Du schreibst von neu eingesetzten Pflanzkörben im Frühjahr. Womit wurden diese Körbe befüllt ? Kies, Sand , Teicherde oder gar normale Erde? Wurde das Substrat noch zusätzlich vielleicht gedüngt? Ich vermute da eine Ursache in deinem Algenwachstum. 
Hast du ev. schon den Phosphatgehalt deines Teichwassers gemessen.

Lieben Gruß

Algenhasser
Robert


----------



## Algenhasser (23. Sep. 2010)

*AW: Tannenwedel von Fadenalgen eingeschnürrt*



Piddel schrieb:


> Hallo Namensvetter,
> 
> vermutlich werde ich nie gegen die Nährstoffproduktion meines altgedienten Teiches ankommen und mit dem Abbürsten leben müssen.
> 
> ...



Hallo Peter, 
ich würde das nicht so schwarz sehen,da gibt es schon Möglichkeiten du must aber zuerst herausfinden warum du so einen hohen Nährstoffeintrag in dein Teichwasser bekommen hast.
Das war ja wohl nicht immer so ?
Ansonsten beherzige doch bitte die Ratschläge vom "schwarzen " Peter.
Lieben Gruß 
Algenhasser


----------



## Piddel (24. Sep. 2010)

*AW: Tannenwedel von Fadenalgen eingeschnürrt*

Moin und Hallo in die Runde,

@ Robert

der Beitrag vom _schwarzen Peter_ ist sehr aufschlußreich - ein Dankeschön dafür hier an dieser Stelle !
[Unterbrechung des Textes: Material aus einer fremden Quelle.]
(** [max(id)]. *)
Definition max_id (rows : list JobRow) : Z :=
  match rows with [] => 0 | r :: rest => fold_right Z.max (r_id r) (map r_id rest) end.

(** [GROUP BY task]: a task stands where its last row does. *)
Definition group_tasks (p : JobRow -> bool) (rows : list JobRow) : list DBTask :=
  let rows := List.filter p rows in
  map (fun t => let own := List.filter (fun r => (r_task r =? t)%string) rows in
         mkDBTask t (Z.of_nat (length own)) (max_id own))
    (remove_dups (map r_task rows)).

(** After the table was made the statement is sent again without the values of its
    parameters: with parameters it is rejected. *)
Definition GetTasksByState (l : loc) (args : list Z) : J (list DBTask * Err) :=
  if (2 <? length args)%nat then mret ([], Some "Too many arguments for this function")
  else
    let p r := match args with
               | [state] => r_state r =? state
               | [state; done] => (r_state r =? state) && (r_done r =? done)
               | _ => true
               end in
    let select := if (0 <? length args)%nat then stmt_select (group_tasks p) else stmt_table (fun t => Some (group_tasks p (t_rows t), t)) in
    let again := if (0 <? length args)%nat then stmt_bad else select in
    tasks ← statement select;
    tasks ← (match tasks with
             | Some tasks => mret (Some tasks)
             | None => e ← JobsCreateTable l; if is_err e then mret None else statement again
             end);
    match tasks with
    | None => mret ([], Some "Failed to retrieve data on jobs table")
    | Some tasks => mret (List.filter (fun t => 0 <? dt_ct t) tasks, None)
    end.
(* ===== verification/JobsChecks.v ===== *)
(** * A round of checks without faults

    What a round leaves of every row, of the copy of the table and of the reseeding mark
    when the database answers. *)

From Stdlib Require Import ZArith Lia Bool Ascii String.
From stdpp Require Import base list gmap strings functions sorting relations.
From S2P Require Import Prelude GoLib Version StateMachine Config Server Cluster Demo ServerOps Lands Jobs JobsProps.

Local Open Scope string_scope.
Local Open Scope list_scope.
Local Open Scope Z_scope.

(** ** A server that answers *)

Record answers (l : loc) (x : World) : Prop := {
  no_failover : cl_IsInFailover (w_cluster x) = false;
  no_rolling : cl_InRollingRestart (w_cluster x) = false;
  no_super : Conf_SuperReadOnly (cl_Conf (w_cluster x)) = false;
  has_conn : srv_Conn (w_heap x l) = true;
  is_up : IsDown (w_heap x l) = false
}.

(** What the jobs see of the manager. *)
Definition sight (l : loc) (x : World) : bool * bool * bool * ServerMonitor :=
  (cl_IsInFailover (w_cluster x), cl_InRollingRestart (w_cluster x), Conf_SuperReadOnly (cl_Conf (w_cluster x)), w_heap x l).
Lemma answers_sight l x x' : sight l x' = sight l x -> answers l x -> answers l x'.
Proof. intros [= E1 E2 E3 E4] [A1 A2 A3 A4 A5]. split; congruence. Qed.
(* ===== verification/RefreshProps.v ===== *)
(** * Properties of the monitoring of a server (cluster/srv.go, srv_chk.go)

    A refresh touches one server; the replication check gives a slave the state
    its threads and its delay call for; the wait for the relay logs ends for one
    of the reasons of its loop, and how long it is followed does not change what
    it returns. *)

From Stdlib Require Import ZArith Lia Bool Ascii String.
From stdpp Require Import base list gmap strings functions.
From S2P Require Import Prelude GoLib Gtid Version StateMachine Crash DelayStat Config Server Cluster Demo ServerOps Refresh Election Failover FailoverFrame.

Local Open Scope string_scope.
Local Open Scope list_scope.
Local Open Scope Z_scope.

(** ** One server at a time *)

Definition Local (l : loc) (w w' : World) : Prop := forall x, x <> l -> w_heap w' x = w_heap w x.
#[export] Instance Local_preorder l : PreOrder (Local l).
Proof. split; [by intros w x|]. intros a b d H1 H2 x Hx. by rewrite H2, H1. Qed.

Section Local.
Context `{Env} `{GoSort} `{GoRange} (l : loc).

Lemma local_call {R} (c : Call R) : Pres (Local l) (call c).
Proof. by intros w x _. Qed.
Lemma local_mod_server f : Pres (Local l) (mod_server l f).
Proof. intros w x Hx. simpl. by rewrite fn_lookup_insert_ne. Qed.
Lemma local_mod_sm f : Pres (Local l) (mod_sm f).
Proof. by intros w x _. Qed.
Hint Resolve local_call local_mod_server local_mod_sm : pres.
Lemma local_SetState k s : Pres (Local l) (SetState k s).
Proof. unfold SetState. pres. Qed.
Hint Resolve local_SetState : pres.
Lemma local_aux what : Pres (Local l) (aux what l).
Proof. unfold aux. pres. Qed.
Lemma local_srv_SetState st : Pres (Local l) (srv_SetState l st).
Proof. unfold srv_SetState, BashScriptDbServersChangeState. pres. Qed.
Hint Resolve local_aux local_srv_SetState : pres.
Lemma local_CheckReplication : Pres (Local l) (CheckReplication l).
Proof.
  unfold CheckReplication, check_stopped, check_delay, set_slave_or_relay, update_delay. pres.
Qed.
Lemma local_CheckVersion : Pres (Local l) (CheckVersion l).
Proof. unfold CheckVersion, version_warning. pres. Qed.
Hint Resolve local_CheckReplication local_CheckVersion : pres.
Lemma local_refresh_gtids v : Pres (Local l) (refresh_gtids l v).
Proof. unfold refresh_gtids. pres. Qed.
Hint Resolve local_refresh_gtids : pres.
Lemma local_refresh_variables : Pres (Local l) (refresh_variables l).
Proof. unfold refresh_variables, refresh_not_postgres, SetEventScheduler. pres. Qed.
Lemma local_refresh_binlog : Pres (Local l) (refresh_binlog l).
Proof. unfold refresh_binlog, read_dump_threads. pres. Qed.
Lemma local_refresh_replication : Pres (Local l) (refresh_replication l).
Proof. unfold refresh_replication, refresh_channel. pres. Qed.
Lemma local_refresh_status : Pres (Local l) (refresh_status l).
Proof.
  unfold refresh_status, refresh_semisync, refresh_health, refresh_plugins, read_dump_threads,
    CheckMaxConnections. pres.
Qed.
Hint Resolve local_refresh_variables local_refresh_binlog local_refresh_replication local_refresh_status : pres.
Lemma local_Refresh : Pres (Local l) (Refresh l).
Proof. unfold Refresh, refresh_maxscale. pres. Qed.
End Local.
Lemma moved_lookup to on host port among t hg h p :
  (h, p) <> (host, port) -> moved to on host port among t !! server_key hg h p = t !! server_key hg h p.
Proof.
  intros Hne. unfold moved, move_server.
  assert (Hk : forall g, server_key g host port <> server_key hg h p) by (unfold server_key; intros g [= -> -> ->]; congruence).
  destruct (targets t host port among) as [|g [|? ?]]; cbn; [done| |done].
  destruct (g =? to); cbn; [by rewrite lookup_alter_ne|].
  destruct (present t host port to); cbn; [done|]. destruct (t !! server_key g host port); cbn; [|done].
  by rewrite lookup_insert_ne, lookup_delete_ne.
Qed.

Lemma moved_adds to on host port among t k :
  k.1 <> to -> member (moved to on host port among t) k = true -> member t k = true.
Proof.
  intros Hk. unfold moved, move_server.
  destruct (targets t host port among) as [|g [|? ?]]; cbn; [done| |done].
  destruct (g =? to); cbn; [by rewrite member_alter|].
  destruct (present t host port to); cbn; [done|]. destruct (t !! server_key g host port); cbn; [|done].
  rewrite member_insert, member_delete, bool_decide_eq_false_2 by (intros <-; by apply Hk). cbn.
  by intros [_ ?]%andb_true_iff.
Qed.

(** A server that is in one of two groups is afterwards in the one it is moved to. *)
Lemma moved_between to other on host port t hg :
  to <> other -> hg = to \/ hg = other -> present t host port to && present t host port other = false ->
  present (moved to on host port [to; other] t) host port hg =
  (hg =? to) && (present t host port to || present t host port other).
Proof.
  intros Hne Hhg Hex. unfold moved, move_server. rewrite targets_two by done.
  destruct (present t host port to) eqn:Pt, (present t host port other) eqn:Po; try done; cbn.
  - rewrite Z.eqb_refl. cbn. rewrite present_member, member_alter, <- present_member.
    destruct Hhg as [->| ->]; rewrite ?Pt, ?Po, ?Z.eqb_refl; [done|]. by rewrite (proj2 (Z.eqb_neq other to)) by lia.
  - replace (other =? to) with false by (symmetry; apply Z.eqb_neq; lia).
    rewrite present_member in Po. unfold member in Po. destruct (t !! server_key other host port) as [r|]; [|done].
    cbn. rewrite present_member, member_insert, member_delete.
    destruct Hhg as [->| ->].
    + by rewrite bool_decide_true, Z.eqb_refl.
    + rewrite bool_decide_eq_false_2 by (unfold server_key; congruence). rewrite bool_decide_true by done.
      by rewrite (proj2 (Z.eqb_neq other to)) by lia.
  - destruct Hhg as [->| ->]; rewrite ?Pt, ?Po; by rewrite andb_false_r.
Qed.
Lemma lands_prx_Refresh ml w (Q : Err -> World -> Prop) :
  HasProxyReadLeaderNoSlave cfg = false -> Settled w ml -> pa_memory (tables w) = pa_runtime (tables w) ->
  (forall w', Refreshed ml w w' -> Q None w') -> lands (prx_Refresh cfg p) w Q.
Proof.
  intros RN HS Hmr HQ. unfold prx_Refresh. apply lands_bind. unfold lands at 1, get_cluster.
  rewrite (se_on _ _ HS). cbn [negb]. apply lands_bind. apply (lands_Connect p a0). intros w1 Ec1 Eh1 Et1.
  set (psql := proxysql_of p (get_proxy (w_cluster w) p)).
  assert (C1 : Calm w w1).
  { split; [split|split]; [by rewrite Ec1|by rewrite Ec1|unfold groups_of; by rewrite Ec1|by rewrite Eh1| |done].
    unfold writers_known. by rewrite Ec1. }
  apply lands_bind. apply lands_calm; [by apply runs_calm_call|]. intros v w2 C2.
  apply lands_bind. apply lands_calm; [by apply runs_calm_mod_proxy|]. intros [] w3 C3.
  apply lands_bind. unfold lands at 1. assert (C : Calm w w3) by (transitivity w2; [by transitivity w1|done]).
  pose proof C as (SC & NC & TC). pose proof (settled_same _ _ _ HS SC) as HS3.
  destruct (se_groups _ _ HS) as (HWR & HWO & HRO).
  apply lands_bind. apply (lands_refresh_backends psql eq_refl HWR HWO HRO ml); [done|done|done|apply HS3| |].
  { intros x _. unfold in_mem, in_effect. rewrite TC, Hmr. done. }
  intros ws rs u w4 [D1 D2 D3 D4 D5 _] Hws. cbn [orb]. apply lands_bind.
  set (f := fun x => _). destruct (calm_mod_proxy f w4 ltac:(by split)) as (S5 & T5 & N5).
  destruct (mod_proxy p f w4) as [o w5] eqn:E5. pose proof (f_equal fst E5) as Eo. cbn in Eo. subst o.
  cbn [snd] in *. unfold lands at 1. rewrite E5.
  assert (Hend : forall w6, Same w5 w6 -> writers_known w6 = writers_known w5 -> pa_memory (tables w6) = pa_memory (tables w5) ->
    pa_memory (tables w6) = pa_runtime (tables w6) -> Refreshed ml w w6).
  { intros w6 S6 N6 T6 L6. assert (S46 : Same w4 w6) by (by transitivity w5).
    assert (S36 : Same w3 w6) by (by transitivity w4).
    split; [by transitivity w3|done| |].
    - intros x Hx. assert (Hx3 : In x (cl_servers (w_cluster w3))) by (by rewrite (same_list _ _ SC)).
      specialize (D5 x Hx3). rewrite NC in D5. unfold in_mem in *.
      rewrite !(in_group_address _ _ _ _ (same_address _ _ x SC)), TC in D5.
      change (wgroup w) with (WriterHG psql). change (rgroup w) with (ReaderHG psql). rewrite <- D5.
      by rewrite !(in_group_address _ _ _ _ (same_address _ _ x S46)), T6, T5.
    - rewrite N6, N5. unfold f. cbn. rewrite length_zero_iff_nil, Hws.
      split.
      + intros [_ E] x Hx. rewrite <- (E x) by (by rewrite (same_list _ _ SC)).
        unfold in_mem, in_effect. by rewrite TC, Hmr, (in_group_address _ _ _ _ (same_address _ _ x SC)).
      + intros E. split; [done|]. intros x Hx. rewrite (same_list _ _ SC) in Hx. rewrite <- (E x Hx).
        unfold in_mem, in_effect. by rewrite TC, Hmr, (in_group_address _ _ _ _ (same_address _ _ x SC)). }
  assert (Hvars : forall w6, Refreshed ml w w6 -> lands (refresh_variables psql p ;; mret None) w6 Q).
  { intros w6 [R1 R2 R3 R4]. apply lands_bind. apply lands_calm; [by apply runs_calm_variables|].
    intros [] w7 (S7 & N7 & T7). apply HQ. split.
    - by transitivity w6.
    - by rewrite T7.
    - intros x Hx. rewrite <- (R3 x Hx). unfold in_mem.
      by rewrite !(in_group_address _ _ _ _ (same_address _ _ x S7)), T7.
    - by rewrite N7. }
  apply lands_bind. destruct u; cbn [whenM].
  - apply (lands_publish psql); [done|]. intros w6 S6 N6 T6. apply Hvars, Hend; [done|done| |]; by rewrite T6.
  - apply Hvars, Hend; [done|done|done|]. rewrite T5, D4, TC by done. done.
Qed.

(** ** Rounds *)

Fixpoint refreshes (n : nat) : M unit :=
  match n with O => mret tt | S m => prx_Refresh cfg p ;; refreshes m end.

(** The rows that are right, and how far they are after [n] refreshes. *)
Definition wanted (ml x : loc) : bool * bool := (bool_decide (x = ml), negb (bool_decide (x = ml)) || HasProxyReadLeader cfg).
Definition rows (w : World) (x : loc) : bool * bool := (in_mem w x (wgroup w), in_mem w x (rgroup w)).

Definition progress (ml : loc) (n : nat) (w : World) : Prop :=
  (n >= 1 -> forall x, In x (cl_servers (w_cluster w)) -> if bool_decide (x = ml) then fst (rows w x) = true else snd (rows w x) = true)%nat /\
  (n >= 2 -> writers_known w <> 0%nat /\ forall x, In x (cl_servers (w_cluster w)) -> x <> ml -> rows w x = wanted ml x)%nat /\
  (n >= 3 -> forall x, In x (cl_servers (w_cluster w)) -> rows w x = wanted ml x)%nat.

Lemma progress_step ml n w w' :
  Settled w ml -> Refreshed ml w w' -> progress ml n w -> progress ml (S n) w'.
Proof.
  intros HS [R1 R2 R3 R4] (P1 & P2 & P3).
  assert (Eg : groups_of w' = groups_of w) by apply R1.
  assert (Hrows : forall x, In x (cl_servers (w_cluster w')) -> In x (cl_servers (w_cluster w)) /\
    rows w' x = next_rows ml x (Z.of_nat (writers_known w) =? 0) (fst (rows w x)) (snd (rows w x))).
  { intros x Hx. rewrite (same_list _ _ R1) in Hx. split; [done|].
    unfold rows. cbn [fst snd]. rewrite <- (R3 x Hx). unfold wgroup, rgroup. by rewrite Eg. }
  unfold next_rows in Hrows. split; [|split].
  - intros _ x Hx. destruct (Hrows x Hx) as [_ ->]. case_bool_decide; [by destruct (_ || _)|].
    by destruct (snd (rows w x)).
  - intros Hn. split.
    + rewrite R4. intros E. specialize (P1 ltac:(lia) ml (se_listed _ _ HS)). rewrite bool_decide_true in P1 by done.
      change (in_mem w ml (wgroup w) = true) in P1. by rewrite (E ml (se_listed _ _ HS)) in P1.
    + intros x Hx Hxm. destruct (Hrows x Hx) as [Hx' ->]. specialize (P1 ltac:(lia) x Hx'). unfold wanted.
      rewrite !bool_decide_false in * by done. by rewrite P1.
  - intros Hn x Hx. destruct (Hrows x Hx) as [Hx' ->]. destruct (P2 ltac:(lia)) as [P2k P2r].
    replace (Z.of_nat (writers_known w) =? 0) with false by (symmetry; apply Z.eqb_neq; lia). unfold wanted.
    case_bool_decide as Exm.
    + subst x. specialize (P1 ltac:(lia) ml Hx'). rewrite bool_decide_true in P1 by done. by rewrite P1.
    + rewrite (P2r x Hx' Exm). unfold wanted. by rewrite !bool_decide_false by done.
Qed.

End Refresh.

(** ** Examples *)

(** db1 is the master again, db2 and db3 are its slaves. *)
Definition demo_settled_heap : loc -> ServerMonitor := fun l =>
  match l with
  | 0 => demo_server "db1" 1 stateMaster "0-1-100" []
  | S _ => set_srv_IsSlave true (demo_heap l)
  end%nat.
Definition demo_settled : World :=
  mkWorld (set_cl_StateMachine (set_Discovered true zeroStateMachine)
    (set_cl_ProxyMonitors (<[7%nat := demo_proxy]> ∅) (set_cl_Conf demo_psql_conf demo_cluster))) demo_settled_heap [].

Definition after_refreshes (l : list (Z * string)) (n : nat) : list bool * list bool :=
  let w' := snd (@refreshes (psql_env 7 (demo_tables l) demo_databases) _ 7 plain_tags n demo_settled) in
  let rows hg := map (fun host => present (pa_runtime (tables 7 (demo_tables l) w')) host "3306" hg) ["db1"; "db2"; "db3"] in
  (rows 0, rows 1).

(** The leader is only a reader, and a slave is the writer. *)
Definition demo_crossed : list (Z * string) := [(0, "db3"); (1, "db1")].


(** Without a writer, two refreshes leave the leader among the readers. *)
Example demo_two_refreshes :
  map (after_refreshes [(1, "db1")]) [2; 3]%nat =
  [([true; false; false], [true; true; true]); ([true; false; false], [false; true; true])].
Proof. vm_compute. reflexivity. Qed.

(** In between, the leader and a slave are both writers. *)
Example demo_two_writers : fst (after_refreshes demo_crossed 1) = [true; false; true].
Proof. vm_compute. reflexivity. Qed.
Nachdem ich mich intensiv mit den *gehassten* Fadenalgen beschäftigt habe ergeben sich vermutlich folgende Ursachen für den diesjährigen Algenwuchs ( da bisher nicht aufgetreten oder nicht so bemerkt ) :


Im Frühjahr war dauernd ein Entenpaar Gast im Teich. Das fanden wir natürlich niedlich und gaben denen auch Futter usw. - die haben sich natürlich auch in veralgten Gewässern rumgetrieben und mir die Sch... eingeschleppt.


Beim Bepflanzen der Körbe habe ich Gartenerde ( teilweise Dünger enthalten ) verwendet. Typischer Anfängerfehler - ist mir jetzt bewusst.


Erstmalig Filteranlage mit Wasserfall bzw. Rücklauf in den Teich betrieben. An den Stellen wo das "sauerstoffreiche" Wasser einfließt, wuchert es besonders.

Wie ich bereits anderweitig erwähnte, ist das mein 1. Jahr in dem ich mich intensiv mit meinem altgedienten Teich beschäftige. Und Dank des Forums sehr viel dazu gelernt habe und ständig dazu lerne    - Teichvirus hat mich erwischt !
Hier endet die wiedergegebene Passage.